▶ [EXERCISE DIRECTIONS] Repeat only the stretch of lines below that runs from the line with "From S2P Require" through the line with "rx _ => length (cv_queue (ch_view rx))", unaltered.

▶ [SOURCE RECORDS]
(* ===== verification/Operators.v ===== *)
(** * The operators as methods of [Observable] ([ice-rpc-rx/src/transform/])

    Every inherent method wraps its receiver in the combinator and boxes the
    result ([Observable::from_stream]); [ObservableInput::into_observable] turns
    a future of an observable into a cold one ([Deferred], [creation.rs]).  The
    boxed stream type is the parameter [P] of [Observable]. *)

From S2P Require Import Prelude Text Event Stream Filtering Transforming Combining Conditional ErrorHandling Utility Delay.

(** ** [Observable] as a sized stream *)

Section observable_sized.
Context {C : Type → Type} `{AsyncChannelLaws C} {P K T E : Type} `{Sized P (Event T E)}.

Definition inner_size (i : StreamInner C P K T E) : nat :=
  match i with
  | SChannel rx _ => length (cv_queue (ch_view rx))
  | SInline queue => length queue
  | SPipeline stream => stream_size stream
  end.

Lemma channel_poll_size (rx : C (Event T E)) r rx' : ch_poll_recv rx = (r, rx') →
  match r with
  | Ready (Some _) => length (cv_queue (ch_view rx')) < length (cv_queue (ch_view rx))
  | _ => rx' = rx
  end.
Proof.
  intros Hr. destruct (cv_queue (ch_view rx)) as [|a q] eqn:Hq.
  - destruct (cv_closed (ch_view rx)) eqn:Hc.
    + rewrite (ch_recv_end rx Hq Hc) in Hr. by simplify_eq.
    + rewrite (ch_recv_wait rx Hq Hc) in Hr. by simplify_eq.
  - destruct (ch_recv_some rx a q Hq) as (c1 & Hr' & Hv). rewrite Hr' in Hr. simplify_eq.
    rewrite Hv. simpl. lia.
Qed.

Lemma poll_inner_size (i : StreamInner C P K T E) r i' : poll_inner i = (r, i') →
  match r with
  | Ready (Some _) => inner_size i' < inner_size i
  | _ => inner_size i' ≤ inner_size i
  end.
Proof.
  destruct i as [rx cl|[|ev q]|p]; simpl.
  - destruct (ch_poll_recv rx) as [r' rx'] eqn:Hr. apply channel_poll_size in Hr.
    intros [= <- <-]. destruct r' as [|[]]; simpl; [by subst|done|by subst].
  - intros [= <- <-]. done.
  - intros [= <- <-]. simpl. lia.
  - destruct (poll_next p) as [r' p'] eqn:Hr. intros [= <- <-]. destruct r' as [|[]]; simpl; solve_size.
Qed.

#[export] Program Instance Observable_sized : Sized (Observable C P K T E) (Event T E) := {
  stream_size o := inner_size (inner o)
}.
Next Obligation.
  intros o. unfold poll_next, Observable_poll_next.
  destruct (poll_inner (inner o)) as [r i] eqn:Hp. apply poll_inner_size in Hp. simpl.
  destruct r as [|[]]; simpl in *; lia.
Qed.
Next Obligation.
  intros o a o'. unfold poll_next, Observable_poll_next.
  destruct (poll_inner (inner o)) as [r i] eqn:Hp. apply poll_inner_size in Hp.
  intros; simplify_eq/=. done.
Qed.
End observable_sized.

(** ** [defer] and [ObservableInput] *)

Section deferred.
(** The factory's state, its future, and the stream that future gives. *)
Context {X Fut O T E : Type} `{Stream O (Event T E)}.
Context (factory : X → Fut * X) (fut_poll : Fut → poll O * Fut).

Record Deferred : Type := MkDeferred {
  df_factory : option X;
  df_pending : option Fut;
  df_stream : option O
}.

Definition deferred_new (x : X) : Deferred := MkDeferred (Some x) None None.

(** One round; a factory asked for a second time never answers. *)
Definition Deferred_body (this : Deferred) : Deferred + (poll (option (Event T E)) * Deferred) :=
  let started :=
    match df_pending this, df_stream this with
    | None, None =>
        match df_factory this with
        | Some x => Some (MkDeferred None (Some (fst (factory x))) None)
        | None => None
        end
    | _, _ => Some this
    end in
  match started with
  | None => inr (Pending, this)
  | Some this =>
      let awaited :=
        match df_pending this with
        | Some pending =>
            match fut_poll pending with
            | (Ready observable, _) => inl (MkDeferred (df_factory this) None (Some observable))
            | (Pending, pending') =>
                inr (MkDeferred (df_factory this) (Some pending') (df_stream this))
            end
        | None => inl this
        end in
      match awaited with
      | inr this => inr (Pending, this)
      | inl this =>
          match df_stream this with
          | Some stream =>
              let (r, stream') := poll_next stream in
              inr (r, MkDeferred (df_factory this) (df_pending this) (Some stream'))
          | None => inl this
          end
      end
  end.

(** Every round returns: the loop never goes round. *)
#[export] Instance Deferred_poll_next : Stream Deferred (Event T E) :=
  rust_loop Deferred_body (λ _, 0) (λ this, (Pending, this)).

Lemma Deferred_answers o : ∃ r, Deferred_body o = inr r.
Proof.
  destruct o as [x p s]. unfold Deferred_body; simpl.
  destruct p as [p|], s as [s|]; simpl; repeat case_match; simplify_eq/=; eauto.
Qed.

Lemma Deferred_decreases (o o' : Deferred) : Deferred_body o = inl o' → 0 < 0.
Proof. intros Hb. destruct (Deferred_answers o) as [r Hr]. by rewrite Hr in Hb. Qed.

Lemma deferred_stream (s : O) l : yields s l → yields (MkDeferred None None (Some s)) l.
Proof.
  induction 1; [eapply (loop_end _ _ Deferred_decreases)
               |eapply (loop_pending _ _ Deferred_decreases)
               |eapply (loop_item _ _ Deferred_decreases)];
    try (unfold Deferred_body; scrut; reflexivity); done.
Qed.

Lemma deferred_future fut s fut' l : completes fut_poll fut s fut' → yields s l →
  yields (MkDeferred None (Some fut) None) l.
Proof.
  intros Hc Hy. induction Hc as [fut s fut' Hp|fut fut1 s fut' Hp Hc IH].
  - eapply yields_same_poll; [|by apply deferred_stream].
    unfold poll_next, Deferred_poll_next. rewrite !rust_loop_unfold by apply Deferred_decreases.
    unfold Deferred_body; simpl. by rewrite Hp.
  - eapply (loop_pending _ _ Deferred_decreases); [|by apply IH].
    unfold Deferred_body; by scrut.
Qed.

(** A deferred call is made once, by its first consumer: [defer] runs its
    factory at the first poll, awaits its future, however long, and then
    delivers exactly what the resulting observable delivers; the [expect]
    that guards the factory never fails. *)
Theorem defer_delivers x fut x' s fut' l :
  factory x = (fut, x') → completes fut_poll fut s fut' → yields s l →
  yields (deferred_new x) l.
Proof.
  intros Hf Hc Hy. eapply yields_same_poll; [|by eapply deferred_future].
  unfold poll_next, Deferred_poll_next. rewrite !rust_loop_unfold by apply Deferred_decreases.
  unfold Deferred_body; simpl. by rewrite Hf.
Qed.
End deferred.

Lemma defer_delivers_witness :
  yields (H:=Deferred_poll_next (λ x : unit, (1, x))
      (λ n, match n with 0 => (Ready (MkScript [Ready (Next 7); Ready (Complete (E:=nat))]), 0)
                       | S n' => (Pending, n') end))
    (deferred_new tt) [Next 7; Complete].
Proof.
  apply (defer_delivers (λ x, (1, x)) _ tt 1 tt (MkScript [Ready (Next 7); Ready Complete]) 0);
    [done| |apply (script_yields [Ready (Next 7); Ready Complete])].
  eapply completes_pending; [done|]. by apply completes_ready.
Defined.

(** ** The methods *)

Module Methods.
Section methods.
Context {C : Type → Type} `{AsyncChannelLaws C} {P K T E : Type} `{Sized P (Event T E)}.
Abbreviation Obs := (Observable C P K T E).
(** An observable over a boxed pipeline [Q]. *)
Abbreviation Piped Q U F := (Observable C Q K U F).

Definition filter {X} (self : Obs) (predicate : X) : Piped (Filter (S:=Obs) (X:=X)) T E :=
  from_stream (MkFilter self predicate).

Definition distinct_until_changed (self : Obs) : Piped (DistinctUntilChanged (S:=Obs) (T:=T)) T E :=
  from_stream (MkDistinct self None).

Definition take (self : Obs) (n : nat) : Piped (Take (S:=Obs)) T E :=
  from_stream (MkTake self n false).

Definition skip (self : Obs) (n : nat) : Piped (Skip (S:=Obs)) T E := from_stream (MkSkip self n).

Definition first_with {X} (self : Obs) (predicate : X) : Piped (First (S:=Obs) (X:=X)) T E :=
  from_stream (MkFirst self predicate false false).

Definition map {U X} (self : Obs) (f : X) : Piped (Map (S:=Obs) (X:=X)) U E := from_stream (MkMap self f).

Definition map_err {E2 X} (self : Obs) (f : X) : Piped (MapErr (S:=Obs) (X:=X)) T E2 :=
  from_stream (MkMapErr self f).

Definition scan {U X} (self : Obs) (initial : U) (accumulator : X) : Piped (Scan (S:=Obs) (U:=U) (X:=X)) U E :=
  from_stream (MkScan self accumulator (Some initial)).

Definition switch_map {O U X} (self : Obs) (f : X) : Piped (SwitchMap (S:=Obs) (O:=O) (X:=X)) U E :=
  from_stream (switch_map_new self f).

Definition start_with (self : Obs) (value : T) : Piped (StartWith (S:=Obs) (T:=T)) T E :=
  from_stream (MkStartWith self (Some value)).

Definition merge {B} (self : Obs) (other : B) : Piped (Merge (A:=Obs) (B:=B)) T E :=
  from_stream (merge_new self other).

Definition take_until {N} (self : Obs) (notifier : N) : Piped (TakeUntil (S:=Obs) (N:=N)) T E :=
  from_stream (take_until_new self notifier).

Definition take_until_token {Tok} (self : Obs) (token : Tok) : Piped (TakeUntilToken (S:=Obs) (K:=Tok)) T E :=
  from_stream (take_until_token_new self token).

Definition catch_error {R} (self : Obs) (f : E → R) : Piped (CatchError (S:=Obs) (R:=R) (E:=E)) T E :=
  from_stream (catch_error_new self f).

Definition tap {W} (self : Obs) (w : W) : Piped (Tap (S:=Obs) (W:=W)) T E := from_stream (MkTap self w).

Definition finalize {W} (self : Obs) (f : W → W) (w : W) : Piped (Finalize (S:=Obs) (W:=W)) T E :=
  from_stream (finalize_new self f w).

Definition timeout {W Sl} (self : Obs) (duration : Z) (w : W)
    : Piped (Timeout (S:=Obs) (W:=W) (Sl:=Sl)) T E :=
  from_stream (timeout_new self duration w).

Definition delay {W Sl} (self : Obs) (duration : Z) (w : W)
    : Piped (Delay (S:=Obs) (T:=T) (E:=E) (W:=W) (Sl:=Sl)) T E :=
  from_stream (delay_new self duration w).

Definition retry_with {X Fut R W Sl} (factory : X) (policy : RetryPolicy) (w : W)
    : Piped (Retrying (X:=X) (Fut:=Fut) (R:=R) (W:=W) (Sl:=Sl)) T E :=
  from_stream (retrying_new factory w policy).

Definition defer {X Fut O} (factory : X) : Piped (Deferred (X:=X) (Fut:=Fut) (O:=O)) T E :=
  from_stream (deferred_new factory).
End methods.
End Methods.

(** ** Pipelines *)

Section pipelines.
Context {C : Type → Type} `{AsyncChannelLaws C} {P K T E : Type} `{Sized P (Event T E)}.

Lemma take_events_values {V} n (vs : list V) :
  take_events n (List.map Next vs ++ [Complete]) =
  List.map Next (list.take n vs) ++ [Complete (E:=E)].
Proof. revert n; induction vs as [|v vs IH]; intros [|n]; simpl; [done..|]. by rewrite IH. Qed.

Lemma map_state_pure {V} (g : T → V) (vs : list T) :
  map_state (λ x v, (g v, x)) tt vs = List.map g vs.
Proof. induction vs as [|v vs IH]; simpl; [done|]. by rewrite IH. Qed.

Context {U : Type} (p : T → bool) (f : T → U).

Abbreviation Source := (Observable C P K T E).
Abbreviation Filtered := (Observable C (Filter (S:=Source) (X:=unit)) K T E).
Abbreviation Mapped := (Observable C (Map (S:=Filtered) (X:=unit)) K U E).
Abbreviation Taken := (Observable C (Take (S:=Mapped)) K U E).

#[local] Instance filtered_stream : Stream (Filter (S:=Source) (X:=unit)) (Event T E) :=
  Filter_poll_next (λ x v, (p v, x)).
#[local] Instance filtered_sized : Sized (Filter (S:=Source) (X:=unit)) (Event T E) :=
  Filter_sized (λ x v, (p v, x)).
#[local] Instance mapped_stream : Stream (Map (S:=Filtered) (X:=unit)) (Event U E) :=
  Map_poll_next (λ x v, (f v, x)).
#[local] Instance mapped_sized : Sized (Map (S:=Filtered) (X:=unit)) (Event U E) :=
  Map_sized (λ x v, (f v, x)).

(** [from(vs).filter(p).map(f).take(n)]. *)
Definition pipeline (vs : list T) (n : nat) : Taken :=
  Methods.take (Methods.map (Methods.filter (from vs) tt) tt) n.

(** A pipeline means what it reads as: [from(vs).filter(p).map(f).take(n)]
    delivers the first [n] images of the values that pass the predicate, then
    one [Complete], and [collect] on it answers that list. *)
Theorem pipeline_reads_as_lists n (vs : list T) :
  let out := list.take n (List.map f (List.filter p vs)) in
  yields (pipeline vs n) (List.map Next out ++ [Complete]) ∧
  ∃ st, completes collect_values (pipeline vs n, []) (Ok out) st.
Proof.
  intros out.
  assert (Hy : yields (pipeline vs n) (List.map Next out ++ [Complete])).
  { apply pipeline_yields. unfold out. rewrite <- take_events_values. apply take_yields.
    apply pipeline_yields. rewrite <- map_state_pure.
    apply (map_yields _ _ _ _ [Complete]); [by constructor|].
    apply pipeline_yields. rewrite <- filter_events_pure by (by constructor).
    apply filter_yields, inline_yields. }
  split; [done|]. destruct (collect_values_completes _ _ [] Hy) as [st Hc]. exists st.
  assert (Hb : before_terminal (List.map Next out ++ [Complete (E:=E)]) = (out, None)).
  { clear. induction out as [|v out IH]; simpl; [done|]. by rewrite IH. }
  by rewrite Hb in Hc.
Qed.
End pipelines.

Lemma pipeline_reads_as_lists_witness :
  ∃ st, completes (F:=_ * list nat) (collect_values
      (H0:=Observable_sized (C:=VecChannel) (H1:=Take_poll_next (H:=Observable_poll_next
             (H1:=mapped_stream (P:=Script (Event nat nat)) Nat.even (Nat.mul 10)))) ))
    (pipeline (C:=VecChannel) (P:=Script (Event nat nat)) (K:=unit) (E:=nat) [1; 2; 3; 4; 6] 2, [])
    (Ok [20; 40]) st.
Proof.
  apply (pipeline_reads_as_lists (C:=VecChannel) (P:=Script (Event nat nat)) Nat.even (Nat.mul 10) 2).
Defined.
==
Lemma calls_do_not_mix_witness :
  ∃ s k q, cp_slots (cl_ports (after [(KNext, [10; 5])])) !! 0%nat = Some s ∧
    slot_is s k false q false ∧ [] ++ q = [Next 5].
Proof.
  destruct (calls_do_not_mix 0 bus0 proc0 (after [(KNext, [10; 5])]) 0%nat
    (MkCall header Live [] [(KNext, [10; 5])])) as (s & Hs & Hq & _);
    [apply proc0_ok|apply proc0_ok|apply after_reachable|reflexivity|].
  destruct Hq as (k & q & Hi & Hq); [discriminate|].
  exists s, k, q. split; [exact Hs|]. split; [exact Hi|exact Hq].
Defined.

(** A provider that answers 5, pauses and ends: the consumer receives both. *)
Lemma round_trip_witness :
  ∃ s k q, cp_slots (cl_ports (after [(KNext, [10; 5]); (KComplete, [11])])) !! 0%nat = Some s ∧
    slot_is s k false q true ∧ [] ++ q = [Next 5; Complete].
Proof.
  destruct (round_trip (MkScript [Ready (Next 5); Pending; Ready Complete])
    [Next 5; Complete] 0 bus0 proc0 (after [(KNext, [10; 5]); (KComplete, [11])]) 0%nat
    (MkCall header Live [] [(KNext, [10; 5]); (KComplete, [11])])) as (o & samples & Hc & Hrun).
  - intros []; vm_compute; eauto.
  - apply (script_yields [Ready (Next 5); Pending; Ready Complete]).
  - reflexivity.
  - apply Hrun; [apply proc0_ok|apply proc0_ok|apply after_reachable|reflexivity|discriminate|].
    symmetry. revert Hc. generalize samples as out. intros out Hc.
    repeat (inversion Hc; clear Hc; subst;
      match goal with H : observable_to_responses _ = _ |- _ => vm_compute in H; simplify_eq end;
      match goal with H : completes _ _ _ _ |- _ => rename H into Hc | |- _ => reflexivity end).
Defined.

▶ [OUTPUT BELOW]
From S2P Require Import Prelude Text Event Stream Filtering Transforming Combining Conditional ErrorHandling Utility Delay.

(** ** [Observable] as a sized stream *)

Section observable_sized.
Context {C : Type → Type} `{AsyncChannelLaws C} {P K T E : Type} `{Sized P (Event T E)}.

Definition inner_size (i : StreamInner C P K T E) : nat :=
  match i with
  | SChannel rx _ => length (cv_queue (ch_view rx))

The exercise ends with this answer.